Exercise prompt:
This task calls for copying each line below that contains "dlia".

◆ ◆ ◆ ◆

(* ===== verification/ProcGrow.v ===== *)
(** * Growing and shrinking a process (growproc() of kernel/proc.c) *)

From S2P Require Import Prelude State Mem Riscv Kalloc Vm PageTable Uvm UvmAlloc UvmFree Sched Proc ProcVm ProcAlloc.

Section procgrow.
Context `{Symbols}.
Implicit Types (N : gmap (list Z) Z) (m D : gmap Z Z) (s : kernel) (l : list Z) (p : proc).

(** The user's memory below [lim] is the same in both states. *)
Definition same_bytes s s' D D' (lim : Z) : Prop :=
  forall x, 0 <= x < lim -> ubyte s'.(mem) D' x = ubyte s.(mem) D x.

Lemma proc_res_set_sz s p N D l i sz :
  as_inv s p.(p_pagetable) N D l -> proc_table s.(mem) N D p.(p_trapframe) -> user_pages D sz ->
  0 <= sz <= TRAPFRAME -> fresh_page N D l p.(p_trapframe) ->
  proc_res (set_procs (alter (set_p_sz sz) i s.(procs)) s) (set_p_sz sz p) N D l.
Proof. intros. constructor; try done. by apply as_inv_procs. Qed.

(** Bytes of a page that is mapped to the same place and kept. *)
Lemma same_bytes_pages s s' D D' lim :
  (forall va pa i, D !! va = Some pa -> 0 <= i < 4096 -> va < lim -> load8 s'.(mem) (pa + i) = load8 s.(mem) (pa + i)) ->
  (forall va, va mod 4096 = 0 -> va < lim -> D' !! va = D !! va) -> same_bytes s s' D D' lim.
Proof.
  intros Hb HD x Hx. destruct (PGROUNDDOWN_spec x) as [H4 Hr]; [lia |]. unfold ubyte.
  rewrite HD by (done || lia). destruct (D !! PGROUNDDOWN x) as [pa|] eqn:Ed; [|done]. simpl. f_equal.
  eapply Hb; [exact Ed | apply Z.mod_pos_bound; lia | lia].
Qed.

Lemma table_entries_kept s s' N N' D D' tf (a b : Z) :
  proc_table s.(mem) N D tf -> b <= TRAPFRAME ->
  (forall va, ~ (a <= va < b) -> D' !! va = D !! va) ->
  (forall va, 0 <= va < MAXVA -> va mod 4096 = 0 -> ~ (a <= va < b) ->
     lookup_pte s'.(mem) N' va = lookup_pte s.(mem) N va) ->
  (forall va, a <= va < b -> va mod 4096 = 0 -> D' !! va = None -> has (lookup_pte s'.(mem) N' va) PTE_V = false) ->
  proc_table s'.(mem) N' D' tf.
Proof.
  intros (Ht1 & Ht2 & Ht3) Hb HD Hk Hin. assert (TRAPFRAME < TRAMPOLINE) by (unfold TRAPFRAME; consts; lia).
  split_and!; [by rewrite HD by lia.. |]. intros va Hva Hva4 Hd.
  destruct (decide (a <= va < b)).
  - rewrite !decide_False by lia. by apply Hin.
  - rewrite HD in Hd by done. rewrite Hk by done. by apply Ht3.
Qed.

Lemma fresh_owned N D l q : fresh_page N D l q <-> page_ok q /\ ~ owned N D l q.
Proof. unfold fresh_page, owned. naive_solver. Qed.

(** Addresses between the size of a process and the trapframe are not mapped. *)
Lemma proc_gap s p N D l va :
  proc_res s p N D l -> PGROUNDUP p.(p_sz) <= va < TRAPFRAME -> va mod 4096 = 0 ->
  has (lookup_pte s.(mem) N va) PTE_V = false.
Proof.
  intros [Ha (Ht1 & Ht2 & Ht3) [Hall Hbelow] Hsz _] Hva H4'. destruct special_va as (_ & [Hv2 _] & _).
  assert (0 <= PGROUNDUP p.(p_sz)) by (apply PGROUNDUP_max; lia).
  assert (TRAPFRAME < TRAMPOLINE) by (unfold TRAPFRAME; consts; lia).
  assert (D !! va = None) as Hd by (destruct (D !! va) eqn:Ed; [apply Hbelow in Ed; lia | done]).
  specialize (Ht3 va ltac:(lia) H4' Hd). by rewrite !decide_False in Ht3 by lia.
Qed.

Lemma TRAPFRAME_max : TRAPFRAME <= MAXVA /\ TRAPFRAME mod 4096 = 0 /\ TRAPFRAME + 4095 < 2 ^ 64.
Proof. vm_compute. split_and!; congruence. Qed.

Lemma PGROUNDUP_le_page x y : 0 <= x <= y -> y mod 4096 = 0 -> y + 4095 < 2 ^ 64 -> PGROUNDUP x <= y.
Proof. intros. rewrite PGROUNDUP_eq by lia. dlia. Qed.

(** Effect of growproc() on the process [i]. *)
Record grow_post s s' (i : nat) p N N' D D' l l' (sz' : Z) : Prop := {
  gp_res : proc_res s' (set_p_sz sz' p) N' D' l';
  gp_only : only_mem (set_procs (alter (set_p_sz sz') i s.(procs)) s) s';
  gp_bytes : same_bytes s s' D D' (Z.min (PGROUNDUP p.(p_sz)) (PGROUNDUP sz'));
  gp_new x : PGROUNDUP p.(p_sz) <= x < PGROUNDUP sz' -> ubyte s'.(mem) D' x = Some 0;
  gp_pages q : owned N D l q <-> owned N' D' l' q;
}.

(** The address space after a successful uvmalloc(). *)
Lemma grow_up s s1 i p N N' D D' l l' newsz f :
  proc_res s p N D l -> p.(p_sz) <= newsz <= TRAPFRAME ->
  grown s s1 p.(p_pagetable) N N' D D' l l' (PGROUNDUP p.(p_sz)) (PGROUNDUP newsz) f ->
  grow_post s (set_procs (alter (set_p_sz newsz) i s1.(procs)) s1) i p N N' D D' l l' newsz.
Proof.
  intros Hres Hsz [Gi Go Gs GD Gn Gp Gb Gw]. pose proof Hres as [Ha Ht [Hall Hbelow] Hr Hf].
  destruct TRAPFRAME_max as (Hm1 & Hm2 & Hm3).
  pose proof (PGROUNDUP_max p.(p_sz) ltac:(lia)) as Hb0. pose proof (PGROUNDUP_max newsz ltac:(lia)) as Hb1.
  assert (PGROUNDUP newsz <= TRAPFRAME) as Hb2 by (apply PGROUNDUP_le_page; lia).
  constructor.
  - apply proc_res_set_sz; try done; try lia.
    + eapply table_entries_kept; [exact Ht | exact Hb2 | done | done |].
      intros va Hva Hva4 Hd. destruct (Gn va Hva Hva4) as (q & Hq & _). congruence.
    + split.
      * intros va Hva Hva4. destruct (decide (PGROUNDUP p.(p_sz) <= va)).
        -- destruct (Gn va) as (q & Hq & _); [lia | done | eauto].
        -- rewrite GD by lia. apply Hall; [lia | done].
      * intros va pa Hd. destruct (decide (PGROUNDUP p.(p_sz) <= va < PGROUNDUP newsz)); [lia |].
        rewrite GD in Hd by done. apply Hbelow in Hd. pose proof (PGROUNDUP_mono p.(p_sz) newsz ltac:(lia)). consts. lia.
    + apply fresh_owned. apply fresh_owned in Hf. by rewrite <- Gw.
  - rewrite (only_mem_procs _ _ Go). by apply only_mem_set_procs.
  - apply same_bytes_pages; [intros va pa j Hd Hj _; by eapply Gb |].
    intros va _ Hva. apply GD. lia.
  - intros x Hx. destruct (PGROUNDDOWN_spec x) as [Hx4 Hxr]; [lia |].
    destruct (PGROUNDUP_spec p.(p_sz)) as [Hp4 _]; [lia | consts; lia |].
    destruct (Gn (PGROUNDDOWN x)) as (q & Hq & _ & Hz); [dlia | done |].
    unfold ubyte. rewrite Hq. simpl. f_equal. apply Hz. apply Z.mod_pos_bound. lia.
  - done.
Qed.

(** The address space after uvmdealloc(). *)
Lemma grow_down s s1 i p N D D' l l' newsz :
  proc_res s p N D l -> 0 <= newsz <= p.(p_sz) ->
  shrunk s s1 p.(p_pagetable) N D D' l l' (PGROUNDUP newsz) (PGROUNDUP p.(p_sz)) ->
  grow_post s (set_procs (alter (set_p_sz newsz) i s1.(procs)) s1) i p N N D D' l l' newsz.
Proof.
  intros Hres Hsz Hs. pose proof Hres as [Ha Ht [Hall Hbelow] Hr Hf].
  destruct TRAPFRAME_max as (Hm1 & Hm2 & Hm3).
  pose proof (PGROUNDUP_max newsz ltac:(lia)) as Hb0. pose proof (PGROUNDUP_mono newsz p.(p_sz) ltac:(lia) ltac:(lia)) as Hb1.
  assert (PGROUNDUP p.(p_sz) <= TRAPFRAME) as Hb2 by (apply PGROUNDUP_le_page; lia).
  assert (forall q, owned N D l q <-> owned N D' l' q) as Hown.
  { intros q. apply (un_pages _ _ _ _ _ _ _ _ _ _ _ _ (shrunk_undone _ _ _ _ _ _ _ _ _ _ (PGROUNDUP p.(p_sz)) Hs ltac:(lia)
      ltac:(lia) ltac:(lia) ltac:(intros; lia))). }
  destruct Hs as [Si So SD _ SB SP]. constructor.
  - apply proc_res_set_sz; try done; try lia.
    + eapply (table_entries_kept s s1 N N D D' _ (PGROUNDUP newsz) (PGROUNDUP p.(p_sz))); [exact Ht | exact Hb2 | | |].
      * intros va Hva. by rewrite SD, decide_False.
      * intros va Hva Hva4 Hn. by rewrite SP, decide_False by done.
      * intros va Hva Hva4 _. rewrite SP, decide_True by (done || lia). done.
    + split.
      * intros va Hva Hva4. rewrite SD, decide_False by lia. apply Hall; [lia | done].
      * intros va pa Hd. rewrite SD in Hd. case_decide; [done |]. apply Hbelow in Hd. lia.
    + apply fresh_owned. apply fresh_owned in Hf. by rewrite <- Hown.
  - rewrite (only_mem_procs _ _ So). by apply only_mem_set_procs.
  - apply same_bytes_pages.
    + intros va pa j Hd Hj Hlt. apply (SB va); [|done]. rewrite SD, decide_False by lia. done.
    + intros va _ Hva. rewrite SD, decide_False by lia. done.
  - intros x Hx. lia.
  - done.
Qed.

(** The address space after a failed uvmalloc(). *)
Lemma grow_fail s s1 p N N' D l l' (newsz : Z) :
  proc_res s p N D l -> p.(p_sz) <= newsz <= TRAPFRAME ->
  undone s s1 p.(p_pagetable) N N' D D l l' (PGROUNDUP p.(p_sz)) (PGROUNDUP p.(p_sz)) (PGROUNDUP newsz) ->
  proc_res s1 p N' D l' /\ only_mem s s1 /\ same_bytes s s1 D D (PGROUNDUP p.(p_sz)) /\
  forall q, owned N D l q <-> owned N' D l' q.
Proof.
  intros Hres Hsz [Ui Uo Us UD Un Up Ub Uw]. pose proof Hres as [Ha Ht [Hall Hbelow] Hr Hf].
  destruct TRAPFRAME_max as (Hm1 & Hm2 & Hm3).
  assert (PGROUNDUP newsz <= TRAPFRAME) as Hb2 by (apply PGROUNDUP_le_page; lia).
  split_and!; try done.
  - constructor; try done; try lia.
    + eapply table_entries_kept; [exact Ht | exact Hb2 | done | done |]. intros va Hva Hva4 _. by apply Un.
    + apply fresh_owned. apply fresh_owned in Hf. by rewrite <- Uw.
  - apply same_bytes_pages; [|done]. intros va pa j Hd Hj _. by eapply Ub.
Qed.

(** growproc(), on every branch. *)
Lemma growproc_run s i p N D l n :
  proc_res s p N D l -> s.(procs) !! i = Some p -> s.(cur) = Some i ->
  - 2 ^ 31 <= n < 2 ^ 31 -> p.(p_sz) + n <= TRAPFRAME ->
  exists r s' N' D' l', growproc n s = Ok r s' /\
    ((r = 0 /\ grow_post s s' i p N N' D D' l l' (if decide (0 <= p.(p_sz) + n) then p.(p_sz) + n else p.(p_sz))) \/
     (r = -1 /\ Z.of_nat (length l) < 3 * ((PGROUNDUP (p.(p_sz) + n) - PGROUNDUP p.(p_sz)) / 4096) /\
      D' = D /\ proc_res s' p N' D l' /\ only_mem s s' /\
      same_bytes s s' D D (PGROUNDUP p.(p_sz)) /\ forall q, owned N D l q <-> owned N' D l' q)).
Proof.
  intros Hres Hp Hc Hn Hmax. pose proof (r_sz _ _ _ _ _ Hres) as Hsz. destruct TRAPFRAME_max as (Hm1 & Hm2 & Hm3).
  unfold growproc. rewrite (bind_Ok _ _ s i s) by (by apply myproc_Ok). rewrite (bind_Ok _ _ s p s) by (by apply get_proc_Ok).
  assert (forall newsz, 0 <= newsz <= p.(p_sz) -> exists s' D' l',
    (sz ← uvmdealloc p.(p_pagetable) p.(p_sz) newsz; upd_proc i (set_p_sz sz);; mret 0) s = Ok 0 s' /\
    grow_post s s' i p N N D D' l l' newsz) as Hdown.
  { intros newsz Hnew. destruct (uvmdealloc_shrunk s p.(p_pagetable) N D l p.(p_sz) newsz) as (s1 & D' & l' & E & Hs); try lia.
    - apply Hres.
    - intros va Hva Hva4. apply (r_pages _ _ _ _ _ Hres); [|done]. pose proof (PGROUNDUP_max newsz ltac:(lia)). lia.
    - rewrite Z.min_r in E by lia. erewrite bind_Ok by exact E. erewrite bind_Ok by done.
      eexists _, D', l'. split; [done |]. by apply grow_down. }
  assert (grow_post s (set_procs (alter (set_p_sz p.(p_sz)) i s.(procs)) s) i p N N D D l l p.(p_sz)) as Hsame.
  { apply grow_down; [done | lia |]. apply shrunk_none; [apply Hres | lia]. }
  destruct (Z.ltb_spec 0 n) as [Hpos|Hnpos].
  - rewrite u64_small by lia.
    destruct (uvmalloc_run s p.(p_pagetable) N D l p.(p_sz) (p.(p_sz) + n) PTE_W) as (r & s1 & N' & D' & l' & E & Hr);
      try (consts; lia); [apply Hres | |].
    { intros va Hva Hva4. eapply proc_gap; [exact Hres | | done].
      assert (PGROUNDUP (p.(p_sz) + n) <= TRAPFRAME) by (apply PGROUNDUP_le_page; lia). lia. }
    erewrite bind_Ok by exact E. destruct Hr as [[-> Hg]|(-> & -> & Hcnt & Hu)].
    + destruct (Z.eqb_spec (p.(p_sz) + n) 0); [lia |]. erewrite bind_Ok by done.
      eexists 0, _, N', D', l'. split; [done | left]. rewrite decide_True by lia. split; [done |]. eapply grow_up; [done | lia | exact Hg].
    + exists (-1), s1, N', D, l'. split; [done | right]. split; [done |]. split; [lia |]. split; [done |].
      apply (grow_fail s s1 p N N' D l l' (p.(p_sz) + n)); [exact Hres | lia | exact Hu].
  - destruct (Z.ltb_spec n 0) as [Hneg|Hz].
    + destruct (decide (0 <= p.(p_sz) + n)) as [Hge|Hlt].
      * rewrite u64_small by lia. destruct (Hdown (p.(p_sz) + n)) as (s' & D' & l' & E & Hg); [lia |].
        exists 0, s', N, D', l'. split; [done | by left].
      * unfold u64. replace ((p_sz p + n) mod 2 ^ 64) with (p_sz p + n + 2 ^ 64) by dlia.
        unfold uvmdealloc. destruct (Z.leb_spec (p_sz p) (p_sz p + n + 2 ^ 64)); [|lia].
        rewrite (bind_Ok _ _ s (p_sz p) s) by done. erewrite bind_Ok by done.
        eexists 0, _, N, D, l. split; [done | by left].
    + erewrite bind_Ok by done. assert (n = 0) as -> by lia. rewrite decide_True, Z.add_0_r by lia.
      eexists 0, _, N, D, l. split; [done | by left].
Qed.

(** C27. growproc(n) for a process that owns its memory, as long as the new size
    stays below the trapframe.  On success it returns 0; the process owns zero-filled
    pages up to the new size, or gave back the pages above it, and keeps the
    contents of all others.  (A request to shrink below 0 is ignored: the unsigned
    size wraps around and uvmdealloc() does nothing.)  It returns -1 only if there
    were fewer than three free pages for each page to add, and then the process has
    the size, user pages and contents it had (page-table pages may have been added).  In every case no page is lost. *)
Theorem growproc_spec s i p N D l n :
  proc_res s p N D l -> s.(procs) !! i = Some p -> s.(cur) = Some i ->
  - 2 ^ 31 <= n < 2 ^ 31 -> p.(p_sz) + n <= TRAPFRAME ->
  exists r s' N' D' l', growproc n s = Ok r s' /\
    ((r = 0 /\ grow_post s s' i p N N' D D' l l' (if decide (0 <= p.(p_sz) + n) then p.(p_sz) + n else p.(p_sz))) \/
     (r = -1 /\ Z.of_nat (length l) < 3 * ((PGROUNDUP (p.(p_sz) + n) - PGROUNDUP p.(p_sz)) / 4096) /\
      D' = D /\ proc_res s' p N' D l' /\ only_mem s s' /\
      same_bytes s s' D D (PGROUNDUP p.(p_sz)) /\ forall q, owned N D l q <-> owned N' D l' q)).
Proof. apply growproc_run. Qed.
End procgrow.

◆ ◆ ◆ ◆

Your solution:
Proof. intros. rewrite PGROUNDUP_eq by lia. dlia. Qed.
    destruct (Gn (PGROUNDDOWN x)) as (q & Hq & _ & Hz); [dlia | done |].
      * unfold u64. replace ((p_sz p + n) mod 2 ^ 64) with (p_sz p + n + 2 ^ 64) by dlia.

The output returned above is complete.